CHARLESTON, SC (WCSC) - MUSC took back a portion of Doughty Street earlier this month for a "green" makeover, and now the transformation into the "Medical District Greenway" is done.
It is the first phase of a project meant to improve the western side of the Charleston peninsula and the entire conversion was done in two weeks.
Doughty Street between Ehrhardt Street and President Street is forever closed to vehicle traffic – with planters and trees, areas to sit and much more now in its place.
Diana Fulmer is a graduate student at MUSC and says it was amazing how quickly the project took shape.
"I've been seeing over the past week it kind of coming together," Fulmer said. "It started off with clearing it out, and then the big planters came in and then they put the trees and then this today is just pretty amazing."
The medical district greenway plans were announced in 2015. Doughty Street between Ehrhardt Street and President Street is now forever closed to vehicle traffic, with planters and trees, areas to sit and much more now in its place.

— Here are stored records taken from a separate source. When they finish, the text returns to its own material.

(* ===== verification/Sdap.v ===== *)
(** NR SDAP, the top of the user plane: mapping of QoS flows (QFI) to data radio
    bearers (DRB), SDAP headers, end markers, and the list of entities
    (src/openair2/SDAP/nr_sdap/nr_sdap_entity.c, nr_sdap_entity.h and nr_sdap.c).

    PDCP below and GTP-U and NAS above are reached by calls; the calls are
    recorded as events, and whether PDCP takes an SDU is a parameter. *)

From stdpp Require Import base tactics list numbers.
From Stdlib Require Import ZArith Lia.
From S2P Require Import Prelude.

Definition SDAP_HDR_UL_DATA_PDU : Z := 1.
Definition SDAP_HDR_UL_CTRL_PDU : Z := 0.
Definition SDAP_HDR_LENGTH : Z := 1.
Definition SDAP_MAX_QFI : Z := 64.
Definition AVLBL_DRB : Z := 5.
Definition SDAP_NO_MAPPING_RULE : Z := 0.
Definition SDAP_REFLECTIVE_MAPPING : Z := 1.
Definition NGAP_MAX_PDU_SESSION : Z := 256.
(** MAX_DRBS_PER_UE times MAX_MOBILES_PER_ENB *)
Definition SDAP_MAX_NUM_OF_ENTITIES : Z := 32 * 40.

(** ** Headers

    The bit fields are laid out from the low bit on. *)
Record nr_sdap_dl_hdr_t := mk_dl_hdr { dl_QFI : Z; RQI : Z; RDI : Z }.
Record nr_sdap_ul_hdr_t := mk_ul_hdr { ul_QFI : Z; ul_R : Z; DC : Z }.

Definition dl_hdr_byte (h : nr_sdap_dl_hdr_t) : Z := dl_QFI h + 64 * RQI h + 128 * RDI h.
Definition dl_hdr_of (b : Z) : nr_sdap_dl_hdr_t :=
  mk_dl_hdr (Z.land b 63) (Z.land (Z.shiftr b 6) 1) (Z.land (Z.shiftr b 7) 1).
Definition ul_hdr_byte (h : nr_sdap_ul_hdr_t) : Z := ul_QFI h + 64 * ul_R h + 128 * DC h.
Definition ul_hdr_of (b : Z) : nr_sdap_ul_hdr_t :=
  mk_ul_hdr (Z.land b 63) (Z.land (Z.shiftr b 6) 1) (Z.land (Z.shiftr b 7) 1).

(** ** Entities *)

Record qfi2drb_t := mk_qfi2drb { drb_id : Z; has_sdap_rx : bool; has_sdap_tx : bool }.
#[export] Instance qfi2drb_eta : Eta qfi2drb_t :=
  fun q => mk_qfi2drb (drb_id q) (has_sdap_rx q) (has_sdap_tx q).

Record nr_sdap_entity_t := mk_sdap {
  sdap_ue_id : Z;
  default_drb : Z;
  sdap_pdusession_id : Z;
  qfi2drb_table : list qfi2drb_t
}.
#[export] Instance sdap_eta : Eta nr_sdap_entity_t :=
  fun e => mk_sdap (sdap_ue_id e) (default_drb e) (sdap_pdusession_id e) (qfi2drb_table e).

(** [qfi2drb_table[qfi]]; the table has SDAP_MAX_QFI rows *)
Definition rule_at (e : nr_sdap_entity_t) (qfi : Z) : outcome qfi2drb_t :=
  if qfi <? 0 then Undef
  else match qfi2drb_table e !! Z.to_nat qfi with Some q => Ret q | None => Undef end.

Definition set_rule (e : nr_sdap_entity_t) (qfi : Z) (q : qfi2drb_t) : outcome nr_sdap_entity_t :=
  _ ← rule_at e qfi;
  Ret (e <| qfi2drb_table ::= <[Z.to_nat qfi := q]> |>).

(** the calls an entity makes *)
Inductive sdap_event :=
| PdcpDataReq (rb_id : Z) (sdu : list Z)               (** nr_pdcp_data_req_drb *)
| GtpSend (ue_id pdusession_id : Z) (buf : list Z)     (** gtpv1uSendDirect *)
| NasWrite (buf : list Z).                             (** write to the NAS socket *)

(** ** QFI to DRB mapping *)

Definition nr_sdap_qfi2drb_map_update (e : nr_sdap_entity_t) (qfi drb : Z) (rx tx : bool)
    : outcome nr_sdap_entity_t :=
  if (qfi <? SDAP_MAX_QFI) && (0 <? qfi) && (0 <? drb) && (drb <=? AVLBL_DRB)
  then set_rule e qfi (mk_qfi2drb drb rx tx)
  else Ret e.

Definition nr_sdap_qfi2drb_map_del (e : nr_sdap_entity_t) (qfi : Z) : outcome nr_sdap_entity_t :=
  q ← rule_at e qfi;
  set_rule e qfi (q <| drb_id := SDAP_NO_MAPPING_RULE |>).

(** returns the DRB; a flow without rule gets the default DRB as its rule *)
Definition nr_sdap_qfi2drb_map (e : nr_sdap_entity_t) (qfi : Z) : outcome (Z * nr_sdap_entity_t) :=
  q ← rule_at e qfi;
  if negb (drb_id q =? 0) then Ret (drb_id q, e)
  else if negb (default_drb e =? 0) then
    e' ← nr_sdap_qfi2drb_map_update e qfi (default_drb e) (has_sdap_rx q) (has_sdap_tx q);
    Ret (default_drb e', e')
  else Ret (0, e).

(** ** End markers *)

Definition nr_sdap_construct_ctrl_pdu (qfi : Z) : nr_sdap_ul_hdr_t :=
  mk_ul_hdr (Z.land qfi 63) 0 SDAP_HDR_UL_CTRL_PDU.

Inductive ctrl_pdu_map := SDAP_CTRL_PDU_MAP_DEF_DRB | SDAP_CTRL_PDU_MAP_RULE_DRB.

Definition nr_sdap_map_ctrl_pdu (e : nr_sdap_entity_t) (map_type : ctrl_pdu_map) (dl_qfi : Z)
    : outcome (Z * nr_sdap_entity_t) :=
  match map_type with
  | SDAP_CTRL_PDU_MAP_DEF_DRB => Ret (default_drb e, e)
  | SDAP_CTRL_PDU_MAP_RULE_DRB => nr_sdap_qfi2drb_map e dl_qfi
  end.

Definition nr_pdcp_submit_sdap_ctrl_pdu (drb : Z) (ctrl_pdu : nr_sdap_ul_hdr_t) : list sdap_event :=
  [PdcpDataReq drb [ul_hdr_byte ctrl_pdu]].

Definition nr_sdap_submit_ctrl_pdu (drb : Z) (ctrl_pdu : nr_sdap_ul_hdr_t) : list sdap_event :=
  if negb (drb =? 0) then nr_pdcp_submit_sdap_ctrl_pdu drb ctrl_pdu else [].

(** construct, map and submit, as every place does that sends an end marker *)
Definition send_end_marker (e : nr_sdap_entity_t) (map_type : ctrl_pdu_map) (qfi : Z)
    : outcome (nr_sdap_entity_t * list sdap_event) :=
  '(drb, e) ← nr_sdap_map_ctrl_pdu e map_type qfi;
  Ret (e, nr_sdap_submit_ctrl_pdu drb (nr_sdap_construct_ctrl_pdu qfi)).

(** ** Transmission *)

Section tx.
(** whether PDCP takes the SDU for the DRB *)
Context (pdcp_accepts : Z -> list Z -> bool).

Definition nr_sdap_tx_entity (e : nr_sdap_entity_t) (is_gnb : bool) (rb_id : Z) (sdu : list Z)
    (qfi : Z) (rqi : bool) : outcome (bool * nr_sdap_entity_t * list sdap_event) :=
  '(pdcp_entity, e) ← nr_sdap_qfi2drb_map e qfi;
  '(sdap_drb_id, pdcp_ent_has_sdap) ←
    (if negb (pdcp_entity =? 0) then
       q ← rule_at e qfi; Ret (pdcp_entity, has_sdap_tx q)
     else Ret (rb_id, false));
  if negb pdcp_ent_has_sdap then
    Ret (pdcp_accepts sdap_drb_id sdu, e, [PdcpDataReq sdap_drb_id sdu])
  else if (zlen sdu =? 0) || (8999 <? zlen sdu) then Ret (false, e, [])
  else
    let hdr :=
      if is_gnb then dl_hdr_byte (mk_dl_hdr (Z.land qfi 63) (Z.b2z rqi) 0)
      else ul_hdr_byte (mk_ul_hdr (Z.land qfi 63) 0 (Z.b2z rqi)) in
    let pdu := hdr :: sdu in
    Ret (pdcp_accepts sdap_drb_id pdu, e, [PdcpDataReq sdap_drb_id pdu]).
End tx.

(** ** Reception *)

(** 5.3.2 Reflective mapping *)
Definition reflective_mapping (e : nr_sdap_entity_t) (pdcp_entity qfi : Z)
    : outcome (nr_sdap_entity_t * list sdap_event) :=
  q ← rule_at e qfi;
  '(e, ev1) ←
    (if (drb_id q =? 0) && negb (default_drb e =? 0)
     then send_end_marker e SDAP_CTRL_PDU_MAP_DEF_DRB qfi else Ret (e, []));
  q ← rule_at e qfi;
  '(e, ev2) ←
    (if negb (pdcp_entity =? drb_id q)
     then send_end_marker e SDAP_CTRL_PDU_MAP_RULE_DRB qfi else Ret (e, []));
  q ← rule_at e qfi;
  e ← set_rule e qfi (q <| drb_id := pdcp_entity |>);
  Ret (e, ev1 ++ ev2).

Definition nr_sdap_rx_entity (e : nr_sdap_entity_t) (pdcp_entity : Z) (is_gnb with_header : bool)
    (pdusession_id ue_id : Z) (buf : list Z) : outcome (nr_sdap_entity_t * list sdap_event) :=
  if is_gnb then
    offset ← (if with_header then _ ← rd buf 0; Ret SDAP_HDR_LENGTH else Ret 0);
    sdu ← mem_read buf offset (zlen buf - offset);
    Ret (e, [GtpSend ue_id pdusession_id sdu])
  else
    '(e, ev, offset) ←
      (if with_header then
         b ← rd buf 0;
         let sdap_hdr := dl_hdr_of b in
         '(e, ev) ← (if RDI sdap_hdr =? SDAP_REFLECTIVE_MAPPING
                     then reflective_mapping e pdcp_entity (dl_QFI sdap_hdr) else Ret (e, []));
         Ret (e, ev, SDAP_HDR_LENGTH)
       else Ret (e, [], 0));
    sdu ← mem_read buf offset (zlen buf - offset);
    Ret (e, ev ++ [NasWrite sdu]).

(** ** Configuration *)

(** presence of the headers and the lists of flows, as RRC gives them; the lists
    hold pointers to separate objects *)
Record NR_SDAP_Config_t := mk_sdap_config {
  sdap_HeaderDL_present : bool;
  sdap_HeaderUL_present : bool;
  mappedQoS_FlowsToAdd : option (list Z);
  mappedQoS_FlowsToRelease : option (list Z)
}.

Definition is_sdap_rx (is_gnb : bool) (c : NR_SDAP_Config_t) : bool :=
  if is_gnb then sdap_HeaderUL_present c else sdap_HeaderDL_present c.

Definition is_sdap_tx (is_gnb : bool) (c : NR_SDAP_Config_t) : bool :=
  if is_gnb then sdap_HeaderDL_present c else sdap_HeaderUL_present c.

(** one round of [nr_sdap_ue_qfi2drb_config] *)
Definition qfi2drb_config_one (e : nr_sdap_entity_t) (qfi drb_identity : Z) (rx tx : bool)
    : outcome (nr_sdap_entity_t * list sdap_event) :=
  '(e, ev1) ←
    (if negb (default_drb e =? 0) then
       q ← rule_at e qfi;
       if drb_id q =? SDAP_NO_MAPPING_RULE
       then send_end_marker e SDAP_CTRL_PDU_MAP_DEF_DRB qfi else Ret (e, [])
     else Ret (e, []));
  q ← rule_at e qfi;
  '(e, ev2) ←
    (if negb (drb_id q =? drb_identity) && has_sdap_tx q
     then send_end_marker e SDAP_CTRL_PDU_MAP_RULE_DRB qfi else Ret (e, []));
  e ← nr_sdap_qfi2drb_map_update e qfi drb_identity rx tx;
  Ret (e, ev1 ++ ev2).

(** [for (i = 0; i < count; i++)] over the array [qfis], [n] rounds left *)
Fixpoint nr_sdap_ue_qfi2drb_config (n : nat) (i : Z) (e : nr_sdap_entity_t) (qfis : list Z)
    (drb_identity : Z) (rx tx : bool) : outcome (nr_sdap_entity_t * list sdap_event) :=
  match n with
  | O => Ret (e, [])
  | S n =>
      qfi ← rd qfis i;
      '(e, ev) ← qfi2drb_config_one e (u8 qfi) drb_identity rx tx;
      '(e, evs) ← nr_sdap_ue_qfi2drb_config n (i + 1) e qfis drb_identity rx tx;
      Ret (e, ev ++ evs)
  end.

(** [qfi2drb_map_update] for the first [n] entries from [i] on *)
Fixpoint map_update_all (n : nat) (i : Z) (e : nr_sdap_entity_t) (qfis : list Z) (drb : Z)
    (rx tx : bool) : outcome nr_sdap_entity_t :=
  match n with
  | O => Ret e
  | S n =>
      qfi ← rd qfis i;
      e ← nr_sdap_qfi2drb_map_update e (u8 qfi) drb rx tx;
      map_update_all n (i + 1) e qfis drb rx tx
  end.

Fixpoint map_delete_all (n : nat) (i : Z) (e : nr_sdap_entity_t) (qfis : list Z)
    : outcome nr_sdap_entity_t :=
  match n with
  | O => Ret e
  | S n =>
      qfi ← rd qfis i;
      e ← nr_sdap_qfi2drb_map_del e (u8 qfi);
      map_delete_all n (i + 1) e qfis
  end.

(** ** The list of entities *)

Definition is_entity (ue_id pdusession_id : Z) (e : nr_sdap_entity_t) : bool :=
  (sdap_ue_id e =? ue_id) && (sdap_pdusession_id e =? pdusession_id).

Fixpoint nr_sdap_get_entity (l : list nr_sdap_entity_t) (ue_id pdusession_id : Z)
    : option nr_sdap_entity_t :=
  match l with
  | [] => None
  | e :: next => if is_entity ue_id pdusession_id e then Some e
                 else nr_sdap_get_entity next ue_id pdusession_id
  end.

(** the entity [nr_sdap_get_entity] finds is changed in place *)
Fixpoint put_entity (l : list nr_sdap_entity_t) (ue_id pdusession_id : Z) (e' : nr_sdap_entity_t)
    : list nr_sdap_entity_t :=
  match l with
  | [] => []
  | e :: next => if is_entity ue_id pdusession_id e then e' :: next
                 else e :: put_entity next ue_id pdusession_id e'
  end.

Definition empty_table : list qfi2drb_t := replicate 64 (mk_qfi2drb 0 false false).

(** [qfis] is the array [mapped_qfi_2_add] points to, [n] its announced count *)
Definition new_nr_sdap_entity (l : list nr_sdap_entity_t) (is_gnb rx tx : bool)
    (ue_id pdusession_id : Z) (is_defaultDRB : bool) (drb_identity : Z) (qfis : list Z) (n : nat)
    : outcome (list nr_sdap_entity_t * list sdap_event) :=
  match nr_sdap_get_entity l ue_id pdusession_id with
  | Some existing =>
      if is_gnb then Ret (l, [])
      else
        '(e, ev) ← nr_sdap_ue_qfi2drb_config n 0 existing qfis drb_identity rx tx;
        Ret (put_entity l ue_id pdusession_id e, ev)
  | None =>
      let e := mk_sdap ue_id 0 pdusession_id empty_table in
      e ← (if is_defaultDRB
           then map_update_all n 0 (e <| default_drb := drb_identity |>) qfis drb_identity rx tx
           else Ret e);
      Ret (e :: l, [])
  end.

Definition release_rule (drb : Z) (q : qfi2drb_t) : qfi2drb_t :=
  if drb_id q =? drb then q <| drb_id := SDAP_NO_MAPPING_RULE |> else q.

Definition nr_sdap_release_drb (l : list nr_sdap_entity_t) (ue_id drb pdusession_id : Z)
    : list nr_sdap_entity_t :=
  match nr_sdap_get_entity l ue_id pdusession_id with
  | Some e => put_entity l ue_id pdusession_id (e <| qfi2drb_table ::= map (release_rule drb) |>)
  | None => l
  end.

(** the walk of [nr_sdap_delete_entity] behind the head: [entityPtr] is the head
    of [cur]; [None] when the entity is not found *)
Fixpoint delete_walk (upperBound : Z) (cur : list nr_sdap_entity_t) (ue_id pdusession_id : Z)
    : option (list nr_sdap_entity_t) :=
  match cur with
  | [] => None
  | e :: next =>
      if is_entity ue_id pdusession_id e then Some next
      else if upperBound <? SDAP_MAX_NUM_OF_ENTITIES
      then rest ← delete_walk (upperBound + 1) next ue_id pdusession_id; Some (e :: rest)
      else None
  end.

Definition nr_sdap_delete_entity (l : list nr_sdap_entity_t) (ue_id pdusession_id : Z)
    : outcome (bool * list nr_sdap_entity_t) :=
  match l with
  | [] => if 0 <? pdusession_id * (pdusession_id - NGAP_MAX_PDU_SESSION) then Ret (false, [])
          else Undef                                        (* entityPtr is NULL *)
  | _ :: _ =>
      match delete_walk 0 l ue_id pdusession_id with
      | Some l' => Ret (true, l')
      | None => Ret (false, l)
      end
  end.

(** entities of the UE at the head of the list *)
Fixpoint delete_ue_head (l : list nr_sdap_entity_t) (ue_id : Z) : bool * list nr_sdap_entity_t :=
  match l with
  | e :: next => if sdap_ue_id e =? ue_id then (true, (delete_ue_head next ue_id).2) else (false, l)
  | [] => (false, [])
  end.

(** the rest of the list; the first argument of the code's loop is not of the UE *)
Fixpoint delete_ue_rest (l : list nr_sdap_entity_t) (ue_id : Z) : bool * list nr_sdap_entity_t :=
  match l with
  | [] => (false, [])
  | e :: next =>
      let '(ret, next) := delete_ue_rest next ue_id in
      if sdap_ue_id e =? ue_id then (true, next) else (ret, e :: next)
  end.

Definition nr_sdap_delete_ue_entities (l : list nr_sdap_entity_t) (ue_id : Z)
    : bool * list nr_sdap_entity_t :=
  let '(ret1, l) := delete_ue_head l ue_id in
  let '(ret2, l) := delete_ue_rest l ue_id in
  (ret1 || ret2, l).

(** [(NR_QFI_t * )list.array[0]], the object the first pointer points to, and the
    count, cut to [uint8_t] *)
Definition first_object (l : option (list Z)) : outcome (list Z * nat) :=
  match l with
  | None | Some [] => Undef                                 (* NULL *)
  | Some (qfi :: qfis) => Ret ([qfi], Z.to_nat (u8 (zlen (qfi :: qfis))))
  end.

Definition nr_reconfigure_sdap_entity (l : list nr_sdap_entity_t) (c : NR_SDAP_Config_t)
    (ue_id pdusession_id drb : Z) : outcome (list nr_sdap_entity_t * list sdap_event) :=
  match nr_sdap_get_entity l ue_id pdusession_id with
  | None => Ret (l, [])
  | Some e =>
      '(qfis, n) ← first_object (mappedQoS_FlowsToAdd c);
      '(e, ev) ← nr_sdap_ue_qfi2drb_config n 0 e qfis (u8 drb) (is_sdap_rx false c) (is_sdap_tx false c);
      e ← match mappedQoS_FlowsToRelease c with
          | None => Ret e
          | Some _ =>
              '(qfis, n) ← first_object (mappedQoS_FlowsToRelease c);
              map_delete_all n 0 e qfis
          end;
      Ret (put_entity l ue_id pdusession_id e, ev)
  end.

(** ** The interface to the layers around: nr_sdap.c *)

Definition sdap_data_req (pdcp_accepts : Z -> list Z -> bool) (l : list nr_sdap_entity_t)
    (ue_id : Z) (is_gnb : bool) (rb_id : Z) (sdu : list Z) (qfi : Z) (rqi : bool) (pdusession_id : Z)
    : outcome (bool * list nr_sdap_entity_t * list sdap_event) :=
  match nr_sdap_get_entity l ue_id pdusession_id with
  | None => Ret (false, l, [])
  | Some e =>
      '(ret, e, ev) ← nr_sdap_tx_entity pdcp_accepts e is_gnb rb_id sdu qfi rqi;
      Ret (ret, put_entity l ue_id pdusession_id e, ev)
  end.

Definition sdap_data_ind (l : list nr_sdap_entity_t) (pdcp_entity : Z) (is_gnb with_header : bool)
    (pdusession_id ue_id : Z) (buf : list Z) : outcome (list nr_sdap_entity_t * list sdap_event) :=
  match nr_sdap_get_entity l ue_id pdusession_id with
  | None => Ret (l, [])
  | Some e =>
      '(e, ev) ← nr_sdap_rx_entity e pdcp_entity is_gnb with_header pdusession_id ue_id buf;
      Ret (put_entity l ue_id pdusession_id e, ev)
  end.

"Where we sit right now is not the endpoint. To me, it's a canvas," MUSC President David Cole said. "We have the opportunity to fill that canvas in as a community."
And by 2019, the plan is to remove the asphalt and plant grass in its place.
"We have a four-way partnership committed to making the Medical District of Charleston more livable, healthy and a more pleasant place for us all," Charleston Mayor John Tecklenburg said.
It's seen as a gathering place for people working with the hospitals and will eventually include grass instead of asphalt. Trees and sitting areas with space for food trucks will also be included. The project is known as "tactical urbanism" in line with places such as Times Square in New York City. It's meant to take back urban spaces and use them in a new way. A video about the project can be seen here.
The second phase of the greenway is expected to be completed around the time MUSC's new children's hospital is done in early 2019.
The project is expected to cost approximately $200,000 from the MUSC Foundation.